Roots hold me close; wings set me free;
Spirit of Life, come to me, come to me.

This most sacred of our hymns contains the key UU truth: that there is a guiding principle in the universe, in life itself, which calls us towards compassion and justice. The Spirit of Life.  Our understanding of what this is varies among us:

·       To a UU atheist, the Spirit of Life might be an inherent moral sense and capacity for love that evolution has encoded in our very DNA by the mechanism of group selection.

·       To a UU humanist, the Spirit of Life might be the sense “that our well-being and our very existence depend upon the web of life in ways we are only beginning to understand.”

·       To a UU Christian, the Spirit of Life might be a loving and redeeming creator God.

·       To a UU theist, the Spirit of Life might be a process-relational God who is “the poet of the world, with tender patience leading it by God’s vision of truth, beauty and goodness.”

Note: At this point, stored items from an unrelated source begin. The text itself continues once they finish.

(** Otherwise the scan counts the measurement groups. *)
Lemma scan_Some (objects : DataCollection) (current : float) (datasetId : nat) :
  scanDatasets (objectsByIndex objects) current 0 = Some datasetId ->
  datasetId = length (measurementCutoffs (objectsByIndex objects))
  /\ datasetId <= base.size objects
  /\ forall (name : string) (c : float) (d : Dataset),
       objects !! name = Some (MeasurementGroup c d) -> (c == current)%F = false.
Proof.
  intros H. split; [by apply scanDatasets_Some in H|].
  split.
  { apply scanDatasets_Some in H. subst. rewrite <- length_objectsByIndex.
    apply length_measurementCutoffs_le. }
  intros name c d Hc. destruct (c == current)%F eqn:E; [|done].
  assert (scanDatasets (objectsByIndex objects) current 0 = None) as Hn
    by (apply scan_None; by exists name, c, d).
  congruence.
Qed.

Lemma scan_is_Some (objects : DataCollection) (current : float) :
  (forall (name : string) (c : float) (d : Dataset),
     objects !! name = Some (MeasurementGroup c d) -> (c == current)%F = false) ->
  scanDatasets (objectsByIndex objects) current 0
  = Some (length (measurementCutoffs (objectsByIndex objects))).
Proof.
  intros H. destruct (scanDatasets _ _ _) as [k|] eqn:E.
  - by apply scanDatasets_Some in E as ->.
  - apply scan_None in E as (name & c & d & Hc & E). by rewrite (H name c d Hc) in E.
Qed.

Lemma wellNamed_count (objects : DataCollection) :
  wellNamed objects ->
  length (measurementCutoffs (objectsByIndex objects)) = base.size objects.
Proof.
  intros H. rewrite <- length_objectsByIndex.
  apply length_measurementCutoffs_groups. intros [name o] Hno.
  apply elem_of_objectsByIndex in Hno. by destruct (H name o Hno) as [Hg _].
Qed.

Lemma measurementName_inj (j k : nat) : measurementName j = measurementName k -> j = k.
Proof.
  unfold measurementName. intros H. apply (inj _) in H. by apply (inj pretty) in H.
Qed.

Lemma wellNamed_fresh (objects : DataCollection) :
  wellNamed objects -> objects !! measurementName (base.size objects) = None.
Proof.
  intros H. destruct (objects !! _) as [o|] eqn:E; [|done].
  destruct (H _ o E) as (_ & k & Hk & Heq). apply measurementName_inj in Heq. lia.
Qed.

Lemma wellNamed_insert (objects : DataCollection) (c : float) (d : Dataset) :
  wellNamed objects ->
  wellNamed (<[measurementName (base.size objects) := MeasurementGroup c d]> objects).
Proof.
  intros H name o Ho.
  rewrite map_size_insert_None by by apply wellNamed_fresh.
  apply lookup_insert_Some in Ho as [[<- <-]|[Hne Ho]].
  - split; [by exists c, d|]. exists (base.size objects). split; [lia|done].
  - destruct (H name o Ho) as (Hg & k & Hk & Heq). split; [done|].
    exists k. split; [lia|done].
Qed.

(** *** The outcomes of a snapshot write *)

Lemma objectsOf_rootOf (w : World) (name : string) :
  objectsOf w name
  = default ∅ (H5Gopen (rootOf w !! name) ≫= fun g => H5Gopen (data g)).
Proof. unfold objectsOf. by rewrite observableGroup_rootOf. Qed.

Lemma metaOf_rootOf (w : World) (name : string) :
  metaOf w name = H5Gopen (rootOf w !! name) ≫= meta.
Proof. unfold metaOf. by rewrite observableGroup_rootOf. Qed.

Lemma objectsOf_with_log (l : list LogLine) (w : World) (name : string) :
  objectsOf (with_log l w) name = objectsOf w name.
Proof. reflexivity. Qed.

Lemma metaOf_with_log (l : list LogLine) (w : World) (name : string) :
  metaOf (with_log l w) name = metaOf w name.
Proof. reflexivity. Qed.

Lemma objectsOf_with_calculateCalls (n : nat) (w : World) (name : string) :
  objectsOf (with_calculateCalls n w) name = objectsOf w name.
Proof. reflexivity. Qed.

(** The file with the group [g] replaced. *)
Lemma objectsOf_put (w : World) (g name : string) (ml : option (Link MetaGroup))
    (objects : DataCollection) :
  objectsOf
    (with_disk (Hdf5File (<[g := Group {| meta := ml; data := Some (Group objects) |}]>
                            (rootOf w))) w) name
  = if decide (name = g) then objects else objectsOf w name.
Proof.
  rewrite !objectsOf_rootOf, rootOf_with_disk. destruct (decide (name = g)) as [->|Hne].
  - by rewrite lookup_insert_eq.
  - by rewrite lookup_insert_ne.
Qed.

Lemma metaOf_put (w : World) (g name : string) (ml : option (Link MetaGroup))
    (objects : option (Link DataCollection)) :
  metaOf
    (with_disk (Hdf5File (<[g := Group {| meta := ml; data := objects |}]> (rootOf w))) w)
    name
  = if decide (name = g) then ml else metaOf w name.
Proof.
  rewrite !metaOf_rootOf, rootOf_with_disk. destruct (decide (name = g)) as [->|Hne].
  - by rewrite lookup_insert_eq.
  - by rewrite lookup_insert_ne.
Qed.

(** Replacing a group by itself leaves the world as it is. *)
Lemma with_disk_id (w : World) (g : string) (group : ObservableGroup) :
  rootOf w !! g = Some (Group group) ->
  with_disk (Hdf5File (<[g := Group group]> (rootOf w))) w = w.
Proof.
  intros H. rewrite insert_id by done. unfold rootOf in *.
  destruct w as [[| |root] a l n f u]; cbn in *; by rewrite ?lookup_empty in H.
Qed.

Section Outcomes.

Context (lattice : Lattice).

(** A snapshot write where the path can be opened or created and both links
    can be opened, in terms of the [meta] link and the data collection of
    the group. *)
Lemma writeOutfileCorrelation_openable
    (m : XYZMeasurementCorrelation) (g : string) (correlation : list float) (w : World) :
  accessible w = true -> openable w g ->
  _writeOutfileCorrelation lattice m g correlation w
  = match (match metaOf w g with
           | Some ml => Some ml
           | None => Group <$> metaGroup lattice (uninitialised w)
           end) with
    | None => Undefined
    | Some ml =>
        let file objects :=
          with_disk
            (Hdf5File (<[g := Group {| meta := Some ml; data := Some (Group objects) |}]>
                         (rootOf w)))
            w in
        match scanDatasets (objectsByIndex (objectsOf w g)) (_currentCutoff m) 0 with
        | None =>
            Returns ()
              (with_log (log w ++ [WarningDuplicate (_currentCutoff m)])
                 (file (objectsOf w g)))
        | Some datasetId =>
            match createMeasurement lattice (objectsOf w g) datasetId (_currentCutoff m)
                    correlation with
            | Some objects' => Returns () (file objects')
            | None => Undefined
            end
        end
    end.
Proof.
  intros Hacc [Hg Hd].
  rewrite (writeOutfileCorrelation_accessible lattice m g correlation w Hacc).
  rewrite metaOf_rootOf, objectsOf_rootOf. rewrite observableGroup_rootOf in Hd.
  destruct (rootOf w !! g) as [[[gm gd]|]|]; [|done|]; cbn in *.
  - destruct gm as [ml|]; [|destruct (metaGroup _ _); [|done]]; cbn;
      by destruct gd as [[objects|]|].
  - by destruct (metaGroup _ _).
Qed.

(** A write where a link leads to an object that is no group throws, after
    the header when it is the link [data]. *)
Lemma writeOutfileCorrelation_not_openable
    (m : XYZMeasurementCorrelation) (g : string) (correlation : list float) (w : World) :
  accessible w = true -> ~ openable w g ->
  _writeOutfileCorrelation lattice m g correlation w = Throws (groupError g) w
  \/ _writeOutfileCorrelation lattice m g correlation w = Undefined
  \/ exists ml : Link MetaGroup,
       _writeOutfileCorrelation lattice m g correlation w
       = Throws (dataError g)
           (with_disk
              (Hdf5File (<[g := Group {| meta := Some ml; data := Some NotAGroup |}]>
                           (rootOf w))) w)
       /\ (forall ml', metaOf w g = Some ml' -> ml' = ml).
Proof.
  intros Hacc Hopen.
  rewrite (writeOutfileCorrelation_accessible lattice m g correlation w Hacc).
  unfold openable in Hopen. rewrite observableGroup_rootOf in Hopen.
  rewrite metaOf_rootOf.
  destruct (rootOf w !! g) as [[[gm gd]|]|]; cbn in *.
  - destruct gd as [[objects|]|]; [exfalso; apply Hopen; by split| |exfalso; apply Hopen; by split].
    destruct gm as [ml|]; [|destruct (metaGroup _ _) as [mg|]]; cbn.
    + right. right. exists ml. split; [done|]. by intros ? [= <-].
    + right. right. exists (Group mg). split; [done|]. done.
    + right. by left.
  - by left.
  - exfalso. apply Hopen. by split.
Qed.

End Outcomes.

Section Effect.

Context (lattice : Lattice).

·       To a UU Buddhist, the Spirit of Life might be the principle that all suffering arises from selfish grasping and that happiness is as near as a selfless thought or deed.

·       To a Pagan UU, the Spirit of Life might be the elemental forces that permeate all that surrounds us and weave the world into one interdependent whole.

·       To a Jewish UU, the Spirit of Life might be an individual commitment to God-oriented, community-guided personal choices.

All of our diverse theologies share this essential truth: that love is an animating principle of the universe, calling us towards a world of compassion and justice. UUs are fond of quoting Martin Luther King Jr.: "The arc of history is long, but it bends toward justice."

An oft-quoted critique of UUs is that "you wouldn’t recite the seven principles for comfort as the plane goes down." After all, not all of us pray, as many religious would do in that situation. Recently, we at Sugarloaf had an opportunity to discover what it is that UUs actually do as the plane goes down. Doubtless, many of you remember.

A member passed out during service and had trouble breathing. An ambulance was called, and the paramedics brought this member into the ambulance for treatment. While the congregation waited for news the accompanist began to play Spirit of Life. Soon the musicians of the ensemble joined in. Finally Rev. Megan led the congregation in singing along. This is what UUs do at such times, as the plane goes down: we sing Spirit of Life. For it contains our essential truth. It is what UUs believe.